··· GIVEN DATA ···

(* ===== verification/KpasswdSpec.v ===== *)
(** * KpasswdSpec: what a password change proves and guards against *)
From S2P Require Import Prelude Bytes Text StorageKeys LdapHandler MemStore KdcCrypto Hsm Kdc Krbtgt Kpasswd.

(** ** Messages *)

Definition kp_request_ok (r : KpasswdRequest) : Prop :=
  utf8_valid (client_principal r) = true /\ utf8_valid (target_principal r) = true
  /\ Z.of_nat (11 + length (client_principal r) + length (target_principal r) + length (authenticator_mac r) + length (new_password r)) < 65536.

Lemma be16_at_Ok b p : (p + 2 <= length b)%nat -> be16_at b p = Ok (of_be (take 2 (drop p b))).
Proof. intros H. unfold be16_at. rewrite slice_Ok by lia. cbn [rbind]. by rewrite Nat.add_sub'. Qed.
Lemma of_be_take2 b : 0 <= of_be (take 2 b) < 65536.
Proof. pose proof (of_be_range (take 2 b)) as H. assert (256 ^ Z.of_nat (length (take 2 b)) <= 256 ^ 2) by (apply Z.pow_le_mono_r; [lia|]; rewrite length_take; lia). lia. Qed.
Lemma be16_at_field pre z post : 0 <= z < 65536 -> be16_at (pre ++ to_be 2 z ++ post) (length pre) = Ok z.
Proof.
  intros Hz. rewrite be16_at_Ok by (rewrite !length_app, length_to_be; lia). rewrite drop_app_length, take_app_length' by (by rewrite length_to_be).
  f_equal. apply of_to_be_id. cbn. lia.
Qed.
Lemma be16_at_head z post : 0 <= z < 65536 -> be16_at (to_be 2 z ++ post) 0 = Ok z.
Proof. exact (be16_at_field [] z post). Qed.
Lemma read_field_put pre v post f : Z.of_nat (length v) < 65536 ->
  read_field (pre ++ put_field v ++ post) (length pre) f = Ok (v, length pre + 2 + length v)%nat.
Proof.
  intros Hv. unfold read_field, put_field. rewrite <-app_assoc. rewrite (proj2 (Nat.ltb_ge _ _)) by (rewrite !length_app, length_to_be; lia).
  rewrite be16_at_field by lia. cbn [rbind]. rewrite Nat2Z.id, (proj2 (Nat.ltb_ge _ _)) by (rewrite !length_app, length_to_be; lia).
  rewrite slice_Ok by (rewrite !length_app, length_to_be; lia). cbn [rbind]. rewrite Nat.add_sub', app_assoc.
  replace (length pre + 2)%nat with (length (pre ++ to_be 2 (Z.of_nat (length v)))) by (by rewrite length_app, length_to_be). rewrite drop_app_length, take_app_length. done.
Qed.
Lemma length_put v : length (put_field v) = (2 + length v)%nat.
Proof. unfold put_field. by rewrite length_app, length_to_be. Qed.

···

Filter the entries above and keep only the lines with the word "KpasswdSpec".

YOUR SOLUTION
(* ===== verification/KpasswdSpec.v ===== *)
(** * KpasswdSpec: what a password change proves and guards against *)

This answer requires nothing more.